Record TLSConfig := mkTLSConfig {
  tlsEnabled : bool; CertFile : string; KeyFile : string; tlsCAFile : string; MutualTLS : bool }.
#[export] Instance TLSConfig_eta : Eta TLSConfig := fun x =>
  mkTLSConfig (tlsEnabled x) (CertFile x) (KeyFile x) (tlsCAFile x) (MutualTLS x).

Record ShutdownConfig := mkShutdownConfig {
  QuietPeriod : string; MinDelay : string; MaxDelay : string; DrainTimeout : string;
  QuietPeriodDuration : Z; MinDelayDuration : Z; MaxDelayDuration : Z; DrainTimeoutDuration : Z }.
#[export] Instance ShutdownConfig_eta : Eta ShutdownConfig := fun x =>
  mkShutdownConfig (QuietPeriod x) (MinDelay x) (MaxDelay x) (DrainTimeout x)
    (QuietPeriodDuration x) (MinDelayDuration x) (MaxDelayDuration x) (DrainTimeoutDuration x).

Record ServerConfig := mkServerConfig {
  Address : string;
  MaxConcurrentStreams : Z;
  PoolPrewarmSize : Z;
  InitialHeaderCapacity : Z;
  PreallocBodyBufferBytes : Z;
  TLS : TLSConfig;
  HealthAddress : string;
  PprofAddress : string;
  TrustedProxyHops : Z;
  Shutdown : ShutdownConfig
}.
#[export] Instance ServerConfig_eta : Eta ServerConfig := fun x =>
  mkServerConfig (Address x) (MaxConcurrentStreams x) (PoolPrewarmSize x) (InitialHeaderCapacity x)
    (PreallocBodyBufferBytes x) (TLS x) (HealthAddress x) (PprofAddress x) (TrustedProxyHops x) (Shutdown x).

Record LoggingConfig := mkLoggingConfig { Level : string; Format : string; OutputPath : string }.
#[export] Instance LoggingConfig_eta : Eta LoggingConfig := fun x =>
  mkLoggingConfig (Level x) (Format x) (OutputPath x).

Record IdentityConfig := mkIdentityConfig {
  Enabled : bool; idAddress : string; idCAFile : string; ServerName : string;
  TokenFile : string; Insecure : bool }.
#[export] Instance IdentityConfig_eta : Eta IdentityConfig := fun x =>
  mkIdentityConfig (Enabled x) (idAddress x) (idCAFile x) (ServerName x) (TokenFile x) (Insecure x).

Record RedisServiceConfig := mkRedisServiceConfig {
  RType : string; SocketType : string; URL : string; PoolSize : Z; Auth : string; RTLS : bool;
  TLSClientCert : string; TLSClientKey : string; TLSCACert : string;
  TLSSkipHostnameVerification : bool;
  PipelineWindow : string; PipelineWindowDuration : Z;
  ClusterPipelineParallelism : Z; SentinelAuth : string; ActiveConnHealthCheck : bool;
  RTimeout : string; RTimeoutDuration : Z;
  OnEmptyBehavior : string;
  WaitTimeout : string; WaitTimeoutDuration : Z;
  StartupInitialInterval : string; StartupInitialIntervalDuration : Z;
  StartupMaxInterval : string; StartupMaxIntervalDuration : Z;
  StartupMaxElapsedTime : string; StartupMaxElapsedTimeDuration : Z
}.
#[export] Instance RedisServiceConfig_eta : Eta RedisServiceConfig := fun x =>
  mkRedisServiceConfig (RType x) (SocketType x) (URL x) (PoolSize x) (Auth x) (RTLS x)
    (TLSClientCert x) (TLSClientKey x) (TLSCACert x) (TLSSkipHostnameVerification x)
    (PipelineWindow x) (PipelineWindowDuration x) (ClusterPipelineParallelism x) (SentinelAuth x)
    (ActiveConnHealthCheck x) (RTimeout x) (RTimeoutDuration x) (OnEmptyBehavior x)
    (WaitTimeout x) (WaitTimeoutDuration x) (StartupInitialInterval x)
    (StartupInitialIntervalDuration x) (StartupMaxInterval x) (StartupMaxIntervalDuration x)
    (StartupMaxElapsedTime x) (StartupMaxElapsedTimeDuration x).
#[export] Instance RedisServiceConfig_eq_dec : EqDecision RedisServiceConfig.
Proof. solve_decision. Defined.

Record Config := mkConfig {
  Version : string;
  Server : ServerConfig;
  Logging : LoggingConfig;
  Chains : GoMap ChainConfig;
  Router : RouterConfig;
  Redis : GoMap RedisServiceConfig;
  Settings : GoMap ChainSettings;
  cfgIdentity : IdentityConfig
}.
#[export] Instance Config_eta : Eta Config := fun x =>
  mkConfig (Version x) (Server x) (Logging x) (Chains x) (Router x) (Redis x) (Settings x) (cfgIdentity x).

(** ** Defaults and validation *)

Definition DefaultShutdownQuietPeriod : Z := 2 * Second.
Definition DefaultShutdownMinDelay : Z := 3 * Second.
Definition DefaultShutdownMaxDelay : Z := 15 * Second.
Definition DefaultShutdownDrainTimeout : Z := 20 * Second.
Definition DefaultPoolPrewarmSize : Z := 256.
Definition DefaultIdentityTokenFile : string := "/var/run/secrets/hypergate/identity/token".

(** One entry of the table in [applyDefaults]. *)
Definition shutdown_duration (raw : string) (def : Z) : result Z :=
  if String.eqb raw "" then Ok def
  else match ParseDuration raw with
       | Some d => if (d <? 0)%Z then Err "server.shutdown: invalid duration" else Ok d
       | None => Err "server.shutdown: invalid duration"
       end.

Definition applyDefaults (c : ShutdownConfig) : result ShutdownConfig :=
  let? q := shutdown_duration (QuietPeriod c) DefaultShutdownQuietPeriod in
  let? mn := shutdown_duration (MinDelay c) DefaultShutdownMinDelay in
  let? mx := shutdown_duration (MaxDelay c) DefaultShutdownMaxDelay in
  let? d := shutdown_duration (DrainTimeout c) DefaultShutdownDrainTimeout in
  if (mx <? mn)%Z then Err "server.shutdown.min_delay must not exceed max_delay"
  else Ok (c <| QuietPeriodDuration := q |> <| MinDelayDuration := mn |>
             <| MaxDelayDuration := mx |> <| DrainTimeoutDuration := d |>).

Definition or_default (v def : string) : string := if String.eqb v "" then def else v.
Definition or_default_Z (v def : Z) : Z := if (v =? 0)%Z then def else v.
Definition duration_or_error (v : string) : result Z :=
  match ParseDuration v with Some d => Ok d | None => Err "redis: invalid duration" end.
Definition one_of (v : string) (l : list string) : bool := existsb (String.eqb v) l.

Definition applyRedisDefaults (c : RedisServiceConfig) : result RedisServiceConfig :=
  let c := c <| RType := or_default (RType c) "SINGLE" |>
             <| SocketType := or_default (SocketType c) "tcp" |>
             <| URL := or_default (URL c) "localhost:6379" |>
             <| PoolSize := or_default_Z (PoolSize c) 10 |>
             <| PipelineWindow := or_default (PipelineWindow c) "0s" |>
             <| ClusterPipelineParallelism := or_default_Z (ClusterPipelineParallelism c) 1 |>
             <| RTimeout := or_default (RTimeout c) "10s" |>
             <| OnEmptyBehavior := or_default (OnEmptyBehavior c) "WAIT" |>
             <| WaitTimeout := or_default (WaitTimeout c) "1s" |>
             <| StartupInitialInterval := or_default (StartupInitialInterval c) "1s" |>
             <| StartupMaxInterval := or_default (StartupMaxInterval c) "30s" |>
             <| StartupMaxElapsedTime := or_default (StartupMaxElapsedTime c) "0s" |> in
  if negb (one_of (RType c) ["SINGLE"; "CLUSTER"; "SENTINEL"]) then Err "redis: invalid type"
  else if negb (one_of (SocketType c) ["tcp"; "unix"]) then Err "redis: invalid socket_type"
  else if negb (String.eqb (OnEmptyBehavior c) "WAIT") then Err "redis: invalid on_empty_behavior"
  else
    let? pw := duration_or_error (PipelineWindow c) in
    let? t := duration_or_error (RTimeout c) in
    let? wt := duration_or_error (WaitTimeout c) in
    let? si := duration_or_error (StartupInitialInterval c) in
    let? sm := duration_or_error (StartupMaxInterval c) in
    let? se := duration_or_error (StartupMaxElapsedTime c) in
    Ok (c <| PipelineWindowDuration := pw |> <| RTimeoutDuration := t |>
          <| WaitTimeoutDuration := wt |> <| StartupInitialIntervalDuration := si |>
          <| StartupMaxIntervalDuration := sm |> <| StartupMaxElapsedTimeDuration := se |>).

Definition MatchCompile (m : MatchConfig) (allowWorkloads : bool) : result MatchConfig :=
  let? t := ParseTraffic (mTraffic m) in
  let? src := Compile (Sources m) Source allowWorkloads in
  let? dst := Compile (Destinations m) Destination allowWorkloads in
  Ok (m <| CompiledTraffic := t |> <| CompiledSources := src |> <| CompiledDestinations := dst |>).

(** [lowered[strings.ToLower(k)] = v] over the map's entries. *)
Definition lower_headers (h : GoMap HeaderMatchConfig) : GoMap HeaderMatchConfig :=
  fold_left (fun m '(k, v) => map_set m (ToLower k) v) h [].

Definition check_chain_ref (chains : GoMap ChainConfig) (name : string) : result () :=
  if String.eqb name "" then Ok tt
  else if map_has chains name then Ok tt else Err "router references undefined chain".

Definition validateChainReferences (cfg : Config) : result () :=
  let? _ := fold_result (fun _ route =>
              if String.eqb (TargetChain route) "" then Err "route has no target_chain"
              else if map_has (Chains cfg) (TargetChain route) then Ok tt
              else Err "route targets undefined chain") tt (Routes (Router cfg)) in
  fold_result (fun _ name => check_chain_ref (Chains cfg) name) tt
    [DefaultChain (Router cfg); Other (Router cfg); NorthSouth (DefaultChains (Router cfg));
     EastWest (DefaultChains (Router cfg))].

Section Parser.
(** [yaml.Unmarshal] into the structs, before the custom defaults of the Redis
    services; [regexp.Compile]; [os.Getenv]. *)
Variable unmarshal : string -> result Config.
Variable regexp : string -> option Regex.
Variable getenv : string -> string.

Definition applyTLSEnvOverrides (tls : TLSConfig) : TLSConfig :=
  let cert := getenv "TLS_CERT_FILE" in
  let key := getenv "TLS_KEY_FILE" in
  if String.eqb cert "" || String.eqb key "" then tls
  else
    let tls := tls <| tlsEnabled := true |> <| CertFile := cert |> <| KeyFile := key |> in
    let ca := getenv "TLS_CA_FILE" in
    let tls := if String.eqb ca "" then tls else tls <| tlsCAFile := ca |> in
    if String.eqb (getenv "TLS_MUTUAL_TLS") "true" then tls <| MutualTLS := true |> else tls.

Definition compile_regex (pattern : string) : result (option Regex) :=
  if String.eqb pattern "" then Ok None
  else match regexp pattern with Some re => Ok (Some re) | None => Err "invalid regex" end.

Definition compile_header (e : string * HeaderMatchConfig) : result (string * HeaderMatchConfig) :=
  let '(k, h) := e in
  let? re := compile_regex (RegexPattern h) in
  Ok (k, match re with Some _ => h <| CompiledRegex := re |> | None => h end).

(** The body of the loop over the matches of a route. *)
Definition compile_match (identityEnabled : bool) (m : MatchConfig) : result MatchConfig :=
  let? m := MatchCompile m identityEnabled in
  let? re := compile_regex (PathRegexPattern m) in
  let m := match re with Some _ => m <| CompiledPathRegex := re |> | None => m end in
  let? hs := map_result compile_header (lower_headers (mHeaders m)) in
  Ok (m <| mHeaders := hs |>).

Definition compile_route (identityEnabled : bool) (r : RouteConfig) : result RouteConfig :=
  let? ms := map_result (compile_match identityEnabled) (Matches r) in
  Ok (r <| Matches := ms |>).

Definition server_defaults (s : ServerConfig) : result ServerConfig :=
  let s := s <| PoolPrewarmSize := if (PoolPrewarmSize s <=? 0)%Z then DefaultPoolPrewarmSize
                                   else PoolPrewarmSize s |>
             <| InitialHeaderCapacity := if (InitialHeaderCapacity s <=? 0)%Z then 64%Z
                                         else InitialHeaderCapacity s |>
             <| HealthAddress := or_default (HealthAddress s) ":9003" |> in
  let? sh := applyDefaults (Shutdown s) in
  let s := s <| Shutdown := sh |> in
  if (TrustedProxyHops s <? 0)%Z then Err "server.client_ip.trusted_proxy_hops must be >= 0" else Ok s.

Definition logging_defaults (l : LoggingConfig) : LoggingConfig :=
  l <| Level := or_default (Level l) "INFO" |> <| Format := or_default (Format l) "console" |>
    <| OutputPath := or_default (OutputPath l) "stdout" |>.

Definition check_identity (id : IdentityConfig) : result IdentityConfig :=
  if Enabled id then
    if String.eqb (idAddress id) "" then Err "identity.address is required"
    else if String.eqb (idCAFile id) "" && negb (Insecure id) then Err "identity.ca_file is required"
    else Ok (id <| TokenFile := or_default (TokenFile id) DefaultIdentityTokenFile |>)
  else Ok id.

Definition check_unknown_source (v : string) : result string :=
  if String.eqb v "" then Ok UnknownSourceDeny
  else if String.eqb v UnknownSourceDeny || String.eqb v UnknownSourceDefault then Ok v
  else Err "router.unknown_source must be deny or default".

Definition check_settings (chains : GoMap ChainConfig) (e : string * ChainSettings)
  : result (string * ChainSettings) :=
  let '(name, cs) := e in
  if negb (map_has chains name) then Err "chain_settings: no chain with that name"
  else let? cs := validate cs in Ok (name, cs).

Definition ParseBytes (data : string) : result Config :=
  let? cfg := unmarshal data in
  let? redis := map_result (fun e => let? c := applyRedisDefaults e.2 in Ok (e.1, c)) (Redis cfg) in
  let cfg := cfg <| Redis := redis |> in
  if negb (String.eqb (Version cfg) "v1") then Err "invalid config version"
  else
    let? server := server_defaults (Server cfg) in
    let cfg := cfg <| Server := server |> <| Logging := logging_defaults (Logging cfg) |> in
    let? routes := map_result (compile_route (Enabled (cfgIdentity cfg))) (Routes (Router cfg)) in
    let cfg := cfg <| Router := (Router cfg) <| Routes := routes |> |> in
    let cfg := cfg <| Server := (Server cfg) <| TLS := applyTLSEnvOverrides (TLS (Server cfg)) |> |> in
    let? us := check_unknown_source (UnknownSource (Router cfg)) in
    let cfg := cfg <| Router := (Router cfg) <| UnknownSource := us |> |> in
    let? id := check_identity (cfgIdentity cfg) in
    let cfg := cfg <| cfgIdentity := id |> in
    let? settings := map_result (check_settings (Chains cfg)) (Settings cfg) in
    let cfg := cfg <| Settings := settings |> in
    let? _ := validateChainReferences cfg in
    Ok cfg.

End Parser.

(** ** What an accepted configuration guarantees *)

Definition chain_defined (cfg : Config) (name : string) : Prop := map_has (Chains cfg) name = true.

Definition settings_ok (s : ChainSettings) : Prop :=
  (0 <= MaxConcurrency s)%Z /\ OnTimeout s ∈ [LimitActionDeny; LimitActionAllow] /\
  OnOverload s ∈ [LimitActionDeny; LimitActionAllow] /\
  (Timeout s <> "" -> (0 < TimeoutDuration s)%Z).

---------------

* _Instructions to follow_: Exact duplication is required for the lines above, from the line that contains "if String.eqb pattern" to the line that contains "let? re := compile_regex (RegexPattern", inclusive; omit all others.

* _Completed exercise_:
  if String.eqb pattern "" then Ok None
  else match regexp pattern with Some re => Ok (Some re) | None => Err "invalid regex" end.

Definition compile_header (e : string * HeaderMatchConfig) : result (string * HeaderMatchConfig) :=
  let '(k, h) := e in
  let? re := compile_regex (RegexPattern h) in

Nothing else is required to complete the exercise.